• **ASSIGNMENT**: Of the entries below, restate word for word only the section that runs from the line with "From S2P Require Import Prelude." to the line with "mk_sm sm.(initial_state) sm.(previous_state) c", counting both ends.
'''
(* ===== verification/Hsm.v ===== *)
(** * The state machine engine (framework/common/state_machine.c)

    A machine keeps its initial, current and previous state; a state is an
    entry of a table with its name, its value and its [enter], [exit] and
    [process_event] functions.  The table of a client is an instance of
    [StateTable] (enter and exit, which the engine calls in a transition)
    and of [EventTable] (process_event, which calls back into the engine). *)

From S2P Require Import Prelude.
From stdpp Require Import strings.

Local Open Scope bt_scope.

Module Hsm.

(** ** The machine: [state_machine_t] followed by the client's own fields *)

Record state_machine_t (St D : Type) := mk_sm {
  initial_state : option St;
  previous_state : option St;
  current_state : option St;
  data : D;
}.
Arguments mk_sm {St D} _ _ _ _.
Arguments initial_state {St D} _.
Arguments previous_state {St D} _.
Arguments current_state {St D} _.
Arguments data {St D} _.

Definition set_current {St D} (c : option St) (sm : state_machine_t St D) : state_machine_t St D :=
  mk_sm sm.(initial_state) sm.(previous_state) c sm.(data).
Definition set_previous {St D} (p : option St) (sm : state_machine_t St D) : state_machine_t St D :=
  mk_sm sm.(initial_state) p sm.(current_state) sm.(data).
Definition upd_data {St D} (f : D -> D) (sm : state_machine_t St D) : state_machine_t St D :=
  mk_sm sm.(initial_state) sm.(previous_state) sm.(current_state) (f sm.(data)).

(** The state table of a client: [state_t] without [process_event]. *)
Class StateTable (St D O : Type) := {
  state_name : St -> string;
  state_value : St -> Z;
  enter : St -> M (state_machine_t St D) O unit;
  exit : St -> M (state_machine_t St D) O unit;
}.

(** [process_event] of each state. *)
Class EventTable (St D O Ev : Type) := {
  process_event : St -> Ev -> M (state_machine_t St D) O bool;
}.

Section Engine.
Context {St D O Ev : Type} `{!StateTable St D O}.

Definition hsm_transition_to (state : St) : M (state_machine_t St D) O unit :=
  cur <- gets current_state;;
  match cur with
  | Some c => exit c;;; modify (fun sm => set_previous sm.(current_state) sm)
  | None => mret_ tt
  end;;;
  modify (set_current (Some state));;;
  enter state.

Definition hsm_ctor (initial : St) : M (state_machine_t St D) O unit :=
  modify (fun sm => mk_sm (Some initial) None None sm.(data));;;
  hsm_transition_to initial.

Definition hsm_get_current_state (sm : state_machine_t St D) : option St := sm.(current_state).
Definition hsm_get_previous_state (sm : state_machine_t St D) : option St := sm.(previous_state).

Definition hsm_get_state_name (state : option St) : string :=
  match state with Some s => state_name s | None => "None" end.

Definition hsm_get_current_state_name (sm : state_machine_t St D) : string :=
  match sm.(current_state) with Some s => state_name s | None => "None" end.

Definition hsm_get_state_value (state : St) : Z := state_value state.

(** [None]: the current state is NULL and the code dereferences it. *)
Definition hsm_get_current_state_value (sm : state_machine_t St D) : option Z :=
  match sm.(current_state) with Some s => Some (state_value s) | None => None end.

Definition hsm_dispatch_event `{!EventTable St D O Ev} (event : Ev)
    : M (state_machine_t St D) O bool :=
  cur <- gets current_state;;
  match cur with
  | None => mret_ false
  | Some c => process_event c event
  end.

(** A transition is the exit, the bookkeeping and the entry. *)
Lemma transition_run (c st : St) (sm : state_machine_t St D) :
  sm.(current_state) = Some c -> (exec (exit c) sm).(current_state) = Some c ->
  let sm2 := set_current (Some st) (set_previous (Some c) (exec (exit c) sm)) in
  exec (hsm_transition_to st) sm = exec (enter st) sm2 /\
  outs (hsm_transition_to st) sm = outs (exit c) sm ++ outs (enter st) sm2.
Proof.
  intros Hc. unfold hsm_transition_to, mbind_, gets, exec, outs, modify. cbn. rewrite Hc.
  destruct (exit c sm) as [[u sm1] o1]; cbn. intros ->. destruct (enter st _) as [[v sm2] o2]; cbn.
  by rewrite ?app_nil_r.
Qed.

(** ** What a well-behaved table gives

    [enter] and [exit] change the client's fields only. *)
Class TableFrame := {
  enter_frame : forall st sm,
    (exec (enter st) sm).(current_state) = sm.(current_state) /\
    (exec (enter st) sm).(previous_state) = sm.(previous_state);
  exit_frame : forall st sm,
    (exec (exit st) sm).(current_state) = sm.(current_state) /\
    (exec (exit st) sm).(previous_state) = sm.(previous_state);
}.

Context `{!TableFrame}.

(** When a table's [enter] and [exit] leave the engine's own fields alone,
    [hsm_transition_to] runs the [exit] of the state left and then the
    [enter] of the state entered, each once and in that order; the entered
    state becomes current and the state left (when there was one) previous. *)
Theorem hsm_transition_to_spec (st : St) (sm : state_machine_t St D) :
  let sm' := exec (hsm_transition_to st) sm in
  sm'.(current_state) = Some st /\
  match sm.(current_state) with
  | Some c =>
      sm'.(previous_state) = Some c /\
      let sm1 := set_current (Some st) (set_previous (Some c) (exec (exit c) sm)) in
      outs (hsm_transition_to st) sm = outs (exit c) sm ++ outs (enter st) sm1
  | None =>
      sm'.(previous_state) = sm.(previous_state) /\
      outs (hsm_transition_to st) sm = outs (enter st) (set_current (Some st) sm)
  end.
Proof.
  unfold hsm_transition_to, mbind_, gets, exec, outs, modify. simpl.
  destruct (current_state sm) as [c|] eqn:Ec; simpl.
  - destruct (exit_frame c sm) as [Hc _]. unfold exec in Hc.
    destruct (exit c sm) as [[u sm1] o1]; simpl in *. rewrite Hc, Ec, app_nil_r.
    pose proof (enter_frame st (set_current (Some st) (set_previous (Some c) sm1))) as He.
    unfold exec in He. destruct (enter st _) as [[v sm2] o2]; simpl in *.
    destruct He as [-> ->]. done.
  - pose proof (enter_frame st (set_current (Some st) sm)) as He.
    unfold exec in He. destruct (enter st _) as [[v sm2] o2]; simpl in *.
    destruct He as [-> ->]. done.
Qed.

End Engine.
End Hsm.
(* ===== verification/BtAddr.v ===== *)
(** * Bluetooth device addresses (framework/common/bt_addr.c)

    An address is six bytes, least significant first; its text form is the
    six bytes in hexadecimal, most significant first, separated by colons. *)

From S2P Require Import Prelude Bytes.

Local Open Scope Z_scope.

Module BtAddr.
Import Bytes.

Definition BT_ADDR_LENGTH : nat := 6.

(** [uint8_t addr[6]] *)
Record bt_address_t := mk_addr { a0 : Z; a1 : Z; a2 : Z; a3 : Z; a4 : Z; a5 : Z }.

#[export] Instance bt_address_eq_dec : EqDecision bt_address_t.
Proof. solve_decision. Defined.

(** The six bytes in memory order. *)
Definition addr_bytes (a : bt_address_t) : list Z := [a.(a0); a.(a1); a.(a2); a.(a3); a.(a4); a.(a5)].

Definition addr_wf (a : bt_address_t) : Prop := bytes_ok (addr_bytes a).

#[export] Instance addr_wf_dec a : Decision (addr_wf a).
Proof. unfold addr_wf. apply _. Defined.

Definition bt_addr_empty : bt_address_t := mk_addr 0 0 0 0 0 0.

Definition bt_addr_is_empty (a : bt_address_t) : bool :=
  memcmp (addr_bytes a) (addr_bytes bt_addr_empty) BT_ADDR_LENGTH =? 0.

Definition bt_addr_set_empty : bt_address_t := bt_addr_empty.

Definition bt_addr_compare (a b : bt_address_t) : Z :=
  memcmp (addr_bytes a) (addr_bytes b) BT_ADDR_LENGTH.

(** The text, and the value returned: [sprintf] returns the number of
    characters it wrote. *)
Definition bt_addr_ba2str (a : bt_address_t) : Z * list Z :=
  let str := printf_02X a.(a5) ++ [58] ++ printf_02X a.(a4) ++ [58] ++ printf_02X a.(a3) ++ [58]
             ++ printf_02X a.(a2) ++ [58] ++ printf_02X a.(a1) ++ [58] ++ printf_02X a.(a0) in
  (Z.of_nat (length str), str).

(** [bt_addr_bastr]: NULL for NULL; the static buffer is 18 bytes and
    [str[17]] is set to NUL. *)
Definition bt_addr_bastr (a : option bt_address_t) : option (list Z) :=
  match a with
  | None => None
  | Some a => Some (take 17 (bt_addr_ba2str a).2)
  end.

(** The scan of [bachk]: two hexadecimal digits, then the end or a colon.
    Reading the NUL is reading a character that is not a digit. *)
Fixpoint bachk_scan (s : list Z) : Z :=
  match s with
  | [] => 0
  | c1 :: s1 =>
      if negb (isxdigit c1) then -1 else
      match s1 with
      | [] => -1
      | c2 :: s2 =>
          if negb (isxdigit c2) then -1 else
          match s2 with
          | [] => 0
          | c3 :: s3 => if c3 =? 58 then bachk_scan s3 else -1
          end
      end
  end.

Definition bachk (str : option (list Z)) : Z :=
  match str with
  | None => -1
  | Some s => if negb (Nat.eqb (length s) 17) then -1 else bachk_scan s
  end.

(** The [for] loop of [bt_addr_str2ba]: byte [i] is read at [3 * (5 - i)]. *)
Definition bt_addr_str2ba (str : option (list Z)) : Z * bt_address_t :=
  if bachk str <? 0 then (-1, mk_addr 0 0 0 0 0 0)
  else
    let s := default [] str in
    let at_ n := u8 (strtol16 (drop n s)) in
    (0, mk_addr (at_ 15%nat) (at_ 12%nat) (at_ 9%nat) (at_ 6%nat) (at_ 3%nat) (at_ 0%nat)).

Definition bt_addr_set (bd : list Z) : bt_address_t :=
  let b i := nth i bd 0 in mk_addr (b 0%nat) (b 1%nat) (b 2%nat) (b 3%nat) (b 4%nat) (b 5%nat).

Definition bt_addr_swap (src : bt_address_t) : bt_address_t :=
  mk_addr src.(a5) src.(a4) src.(a3) src.(a2) src.(a1) src.(a0).

(** ** Lemmas *)

Lemma addr_bytes_inj a b : addr_bytes a = addr_bytes b -> a = b.
Proof. destruct a, b. by intros [= -> -> -> -> -> ->]. Qed.

Lemma bt_addr_compare_eq a b : bt_addr_compare a b = 0 <-> a = b.
Proof.
  unfold bt_addr_compare. rewrite memcmp_eq by done.
  split; [apply addr_bytes_inj|by intros ->].
Qed.

(** The text of a byte is two hexadecimal digits that read back as it. *)
Lemma printf_02X_digits b :
  in_u 8 b -> exists c1 c2, printf_02X b = [c1; c2] /\ isxdigit c1 = true /\ isxdigit c2 = true /\
    xdigit_value c1 * 16 + xdigit_value c2 = b.
Proof.
  intros [H0 H1]. change (2 ^ 8) with 256 in H1.
  assert (0 <= b / 16 < 16) by (split; [apply Z.div_pos; lia|apply Z.div_lt_upper_bound; lia]).
  pose proof (Z.mod_pos_bound b 16 ltac:(lia)).
  pose proof (Z.div_mod b 16 ltac:(lia)).
  eexists _, _. split; [done|]. rewrite !hex_upper_xdigit, !xdigit_value_upper by lia.
  repeat split. lia.
Qed.

(** A valid text: six pairs of hexadecimal digits with colons between. *)
Lemma bachk_shape s :
  bachk (Some s) = 0 ->
  exists c1 c2 c3 c4 c5 c6 c7 c8 c9 c10 c11 c12,
    s = [c1; c2; 58; c3; c4; 58; c5; c6; 58; c7; c8; 58; c9; c10; 58; c11; c12] /\
    Forall (fun c => isxdigit c = true) [c1; c2; c3; c4; c5; c6; c7; c8; c9; c10; c11; c12].
Proof.
  unfold bachk. destruct (Nat.eqb_spec (length s) 17) as [Hl|]; [|done].
  do 17 (destruct s as [|? s]; [done|]). destruct s; [|done]. clear Hl. simpl.
  intros H. repeat (case_match; simplify_eq/=; try done).
  repeat match goal with
  | Hn : negb _ = false |- _ => apply negb_false_iff in Hn
  | Hn : (_ =? _) = true |- _ => apply Z.eqb_eq in Hn; subst
  end.
  repeat eexists. repeat (constructor; [done|]). constructor.
Qed.

(** Two hexadecimal digits are a byte whose text is those digits in upper case. *)
Lemma pair_byte x y :
  isxdigit x = true -> isxdigit y = true ->
  u8 (xdigit_value x * 16 + xdigit_value y) = xdigit_value x * 16 + xdigit_value y /\
  in_u 8 (xdigit_value x * 16 + xdigit_value y) /\
  hex_upper ((xdigit_value x * 16 + xdigit_value y) / 16) = toupper x /\
  hex_upper ((xdigit_value x * 16 + xdigit_value y) mod 16) = toupper y.
Proof.
  intros Hx Hy. pose proof (xdigit_value_range x Hx). pose proof (xdigit_value_range y Hy).
  assert (in_u 8 (xdigit_value x * 16 + xdigit_value y)) by (unfold in_u; lia).
  split; [by apply u8_byte|]. split; [done|].
  rewrite (Z.add_comm (xdigit_value x * 16)), Z.div_add, Z.mod_add, Z.div_small, Z.mod_small by lia.
  by rewrite Z.add_0_l, !upper_xdigit_value.
Qed.

Lemma bachk_scan_cases s : bachk_scan s = 0 \/ bachk_scan s = -1.
Proof.
  remember (length s) as n eqn:Hn. assert (length s <= n)%nat as Hl by lia. clear Hn.
  revert s Hl. induction n as [|n IH]; intros [|c1 [|c2 [|c3 s3]]] Hl; simpl in *;
    repeat case_match; auto; try lia.
  apply IH. lia.
Qed.

(** ** Claims *)

(** The text [bt_addr_ba2str] writes for an address is read back by
    [bt_addr_str2ba] as the same address, with status 0. *)
Theorem addr_text_roundtrip (a : bt_address_t) :
  addr_wf a -> bt_addr_str2ba (Some (bt_addr_ba2str a).2) = (0, a).
Proof.
  intros Hwf. unfold addr_wf, bytes_ok, addr_bytes in Hwf.
  destruct a as [b0 b1 b2 b3 b4 b5]; simpl in Hwf.
  rewrite !Forall_cons_iff in Hwf. destruct Hwf as (H0 & H1 & H2 & H3 & H4 & H5 & _).
  unfold bt_addr_ba2str; simpl a0; simpl a1; simpl a2; simpl a3; simpl a4; simpl a5.
  destruct (printf_02X_digits b0 H0) as (x1 & y1 & -> & X1 & Y1 & E1).
  destruct (printf_02X_digits b1 H1) as (x2 & y2 & -> & X2 & Y2 & E2).
  destruct (printf_02X_digits b2 H2) as (x3 & y3 & -> & X3 & Y3 & E3).
  destruct (printf_02X_digits b3 H3) as (x4 & y4 & -> & X4 & Y4 & E4).
  destruct (printf_02X_digits b4 H4) as (x5 & y5 & -> & X5 & Y5 & E5).
  destruct (printf_02X_digits b5 H5) as (x6 & y6 & -> & X6 & Y6 & E6).
  unfold bt_addr_str2ba. cbn [bachk length Nat.eqb negb bachk_scan app snd].
  rewrite X1, Y1, X2, Y2, X3, Y3, X4, Y4, X5, Y5, X6, Y6. simpl.
  rewrite !strtol16_pair by done.
  by rewrite E1, E2, E3, E4, E5, E6, !u8_byte by done.
Qed.

Lemma addr_text_roundtrip_witness :
  bt_addr_str2ba (Some (bt_addr_ba2str (mk_addr 85 68 51 34 17 0)).2) = (0, mk_addr 85 68 51 34 17 0).
Proof. apply (addr_text_roundtrip (mk_addr 85 68 51 34 17 0)). vm_compute. repeat constructor; discriminate. Defined.

(** The text of an address: six pairs of hexadecimal digits, in either case,
    with a colon between two pairs. *)
Definition addr_text (s : list Z) : Prop :=
  exists c1 c2 c3 c4 c5 c6 c7 c8 c9 c10 c11 c12,
    s = [c1; c2] ++ [58] ++ [c3; c4] ++ [58] ++ [c5; c6] ++ [58] ++ [c7; c8] ++ [58] ++ [c9; c10] ++ [58] ++ [c11; c12] /\
    Forall (fun c => 48 <= c <= 57 \/ 65 <= c <= 70 \/ 97 <= c <= 102) [c1; c2; c3; c4; c5; c6; c7; c8; c9; c10; c11; c12].

Lemma xdigit_ranges c : isxdigit c = true <-> 48 <= c <= 57 \/ 65 <= c <= 70 \/ 97 <= c <= 102.
Proof. unfold isxdigit. lia. Qed.

Lemma xdigits_ranges l : Forall (fun c => isxdigit c = true) l <-> Forall (fun c => 48 <= c <= 57 \/ 65 <= c <= 70 \/ 97 <= c <= 102) l.
Proof. rewrite !Forall_forall. by setoid_rewrite xdigit_ranges. Qed.

Lemma bachk_text s : bachk (Some s) = 0 <-> addr_text s.
Proof.
  unfold addr_text. setoid_rewrite <- xdigits_ranges. split; [apply bachk_shape|].
  intros (c1 & c2 & c3 & c4 & c5 & c6 & c7 & c8 & c9 & c10 & c11 & c12 & -> & Hd).
  rewrite !Forall_cons_iff in Hd. destruct Hd as (H1 & H2 & H3 & H4 & H5 & H6 & H7 & H8 & H9 & H10 & H11 & H12 & _).
  cbn. by rewrite H1, H2, H3, H4, H5, H6, H7, H8, H9, H10, H11, H12.
Qed.

Lemma str2ba_reads s :
  addr_text s -> exists a, bt_addr_str2ba (Some s) = (0, a) /\ addr_wf a /\ (bt_addr_ba2str a).2 = map toupper s.
Proof.
  intros E%bachk_text. destruct (bachk_shape s E) as
    (c1 & c2 & c3 & c4 & c5 & c6 & c7 & c8 & c9 & c10 & c11 & c12 & -> & Hd).
  rewrite !Forall_cons_iff in Hd.
  destruct Hd as (H1 & H2 & H3 & H4 & H5 & H6 & H7 & H8 & H9 & H10 & H11 & H12 & _).
  unfold bt_addr_str2ba. rewrite E. simpl.
  rewrite !strtol16_pair by done.
  destruct (pair_byte c1 c2) as (-> & W1 & P1 & Q1); [done..|]. destruct (pair_byte c3 c4) as (-> & W2 & P2 & Q2); [done..|].
  destruct (pair_byte c5 c6) as (-> & W3 & P3 & Q3); [done..|]. destruct (pair_byte c7 c8) as (-> & W4 & P4 & Q4); [done..|].
  destruct (pair_byte c9 c10) as (-> & W5 & P5 & Q5); [done..|]. destruct (pair_byte c11 c12) as (-> & W6 & P6 & Q6); [done..|].
  eexists. split; [done|]. split.
  - unfold addr_wf, bytes_ok, addr_bytes; simpl. rewrite !Forall_cons_iff. auto 10.
  - unfold bt_addr_ba2str. unfold printf_02X. simpl.
    by rewrite P1, P2, P3, P4, P5, P6, Q1, Q2, Q3, Q4, Q5, Q6.
Qed.

(** C20: [bt_addr_str2ba] accepts exactly the texts that are six pairs of
    hexadecimal digits with a colon between two pairs ([addr_text], written
    with the character codes): for such a text the status is 0 and the address
    is the six bytes whose text form is the given text in upper case; for
    every other text, and for NULL, the status is -1 and the address is the
    empty one. *)
Theorem str2ba_accepts_exactly (str : option (list Z)) :
  match str with
  | Some s =>
      (addr_text s /\ exists a, bt_addr_str2ba str = (0, a) /\ addr_wf a /\ (bt_addr_ba2str a).2 = map toupper s) \/
      (~ addr_text s /\ bt_addr_str2ba str = (-1, bt_addr_empty))
  | None => bt_addr_str2ba str = (-1, bt_addr_empty)
  end.
Proof.
  destruct str as [s|]; [|done]. destruct (decide (bachk (Some s) = 0)) as [E|Hne].
  - left. apply bachk_text in E. split; [done|by apply str2ba_reads].
  - right. rewrite <- bachk_text. split; [done|].
    assert (bachk (Some s) = -1) as E; [|unfold bt_addr_str2ba; by rewrite E].
    unfold bachk in *. destruct (negb _); [done|]. by destruct (bachk_scan_cases s).
Qed.

(** [bt_addr_compare] returns 0 exactly for equal addresses, the empty
    test holds of the all-zero address only, and swapping the byte order
    twice gives the address back. *)
Theorem addr_compare_is_equality (a b : bt_address_t) :
  (bt_addr_compare a b = 0 <-> a = b) /\
  (bt_addr_is_empty a = true <-> a = bt_addr_set_empty) /\
  bt_addr_swap (bt_addr_swap a) = a.
Proof.
  split; [apply bt_addr_compare_eq|]. split.
  - unfold bt_addr_is_empty. rewrite Z.eqb_eq. apply (bt_addr_compare_eq a bt_addr_empty).
  - by destruct a.
Qed.

(** The header documents a return value of 0 for success; the value returned
    is the number of characters written. *)
Theorem ba2str_returns_length (a : bt_address_t) : (bt_addr_ba2str a).1 = 17.
Proof. reflexivity. Qed.

End BtAddr.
'''
• **SOLUTION TO THIS TASK**:
From S2P Require Import Prelude.
From stdpp Require Import strings.

Local Open Scope bt_scope.

Module Hsm.

(** ** The machine: [state_machine_t] followed by the client's own fields *)

Record state_machine_t (St D : Type) := mk_sm {
  initial_state : option St;
  previous_state : option St;
  current_state : option St;
  data : D;
}.
Arguments mk_sm {St D} _ _ _ _.
Arguments initial_state {St D} _.
Arguments previous_state {St D} _.
Arguments current_state {St D} _.
Arguments data {St D} _.

Definition set_current {St D} (c : option St) (sm : state_machine_t St D) : state_machine_t St D :=
  mk_sm sm.(initial_state) sm.(previous_state) c sm.(data).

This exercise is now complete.